Insights into the Structures of Superoxide Reductases from the Symbionts Ignicoccus hospitalis and Nanoarchaeum equitans.
Célia V RomãoPedro M MatiasCristiana M SousaFilipa G PinhoAna F PintoMiguel TeixeiraTiago M BandeirasPublished in: Biochemistry (2018)
Superoxide reductases (SORs) are enzymes that detoxify the superoxide anion through its reduction to hydrogen peroxide and exist in both prokaryotes and eukaryotes. The substrate is transformed at an iron catalytic center, pentacoordinated in the ferrous state by four histidines and one cysteine.

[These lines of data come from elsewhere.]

Definition opt_list {A} (o : option A) : list A := match o with Some a => [a] | None => [] end.
Definition transition_strings (t : HarnessTransition) : list string :=
  [tr_run_id t; tr_trace_id t; tr_entity_id t; tr_from_state t; tr_to_state t;
   tr_reason_code t; tr_idempotency_key t] ++ opt_list (tr_fencing_token_digest t).
Definition decision_strings (d : PermanentFailureDecision) : list string :=
  [pf_run_id d; pf_trace_id d; pf_reason_code d; pf_idempotency_key d].
Definition candidate_strings (c : Candidate) : list string :=
  match c with Transition t => transition_strings t | PermanentFailure d => decision_strings d end.
Definition evidence_strings (e : TransitionEvidence) : list string :=
  [te_run_id e; te_trace_id e; te_entity_id e] ++ (te_dependency_versions e).*1.
Definition leased_strings (a : LeasedAuthorization) : list string :=
  evidence_strings (la_evidence a) ++
  [la_reservation_id a; la_grant_id a; la_fencing_token_digest a].
Definition authorization_strings (a : Authorization) : list string :=
  match a with
  | RunTransitionEvidence e => evidence_strings e
  | WorkItemTransitionAuthorization a | AttemptTransitionAuthorization a => leased_strings a
  end.
Definition retry_strings (r : StaleAttemptRetryAuthorization) : list string :=
  [sr_run_id r; sr_trace_id r; sr_work_item_id r; sr_attempt_id r; sr_fencing_token_digest r].
Definition resolution_strings (r : ReconciliationResolution) : list string :=
  [rs_run_id r; rs_trace_id r; rs_entity_id r; rs_reconciliation_id r;
   rs_broker_observation_digest r].
Definition authority_strings (a : TransitionAuthorityRecord) : list string :=
  [ta_run_id a; ta_trace_id a; ta_entity_id a; ta_from_state a; ta_to_state a;
   ta_reason_code a; ta_idempotency_key a] ++ (ta_dependency_versions a).*1 ++
  opt_list (ta_reservation_id a) ++ opt_list (ta_grant_id a) ++
  opt_list (ta_fencing_token_digest a).
Definition ownership_strings (o : AttemptWorkItemOwnershipRecord) : list string :=
  [ow_run_id o; ow_trace_id o; ow_attempt_id o; ow_work_item_id o].
Definition resolution_record_strings (r : ReconciliationResolutionRecord) : list string :=
  [rr_run_id r; rr_trace_id r; rr_reconciliation_id r; rr_broker_observation_digest r].
Definition view_strings (v : HarnessSessionView) : list string :=
  opt_list (v_run_id v) ++ opt_list (v_trace_id v) ++ opt_list (v_request_digest v) ++
  opt_list (v_prompt_release_digest v) ++ opt_list (v_accepted_result_digest v) ++
  (match v_outcome v with Some o => [oc_terminal_reason o] | None => [] end) ++
  (v_work_item_states v).*1 ++ (v_attempt_states v).*1 ++ (v_dependency_versions v).*1 ++
  (v_transition_authorities v ≫= authority_strings) ++
  (v_attempt_work_item_owners v ≫= ownership_strings) ++
  (v_reconciliation_resolutions v ≫= resolution_record_strings) ++
  v_applied_idempotency_keys v ++ opt_list (v_last_event_hash v).

(** [_fresh_contract]: the undeclared-field and exact-type checks hold of every
    value of the model's types. *)
Definition fresh_contract {A} (strings : A -> list string) (validate : cleaner A) : cleaner A := fun x =>
  _ ← reject_sensitive_values (strings x); validate x.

SORs have a highly conserved motif, (E)(K)HxP-, in which the glutamate is associated with a redox-driven structural change, completing the octahedral coordination of the iron in the ferric state, whereas the lysine may be responsible for stabilization and donation of a proton to catalytic intermediates. We aimed to understand at the structural level the role of these two residues, by determining the X-ray structures of the SORs from the hyperthermophilic archaea Ignicoccus hospitalis and Nanoarchaeum equitans that lack the quasi-conserved lysine and glutamate, respectively, but have catalytic rate constants similar to those of the canonical enzymes, as we previously demonstrated. Furthermore, we have determined the crystal structure of the E23A mutant of I. hospitalis SOR, which mimics several enzymes that lack both residues. The structures revealed distinct structural arrangements of the catalytic center that simulate several catalytic cycle intermediates, namely, the reduced and the oxidized forms, and the glutamate-free and deprotonated ferric forms. Moreover, the structure of the I. hospitalis SOR provides evidence for the presence of an alternative lysine close to the iron center in the reduced state that may be a functional substitute for the "canonical" lysine.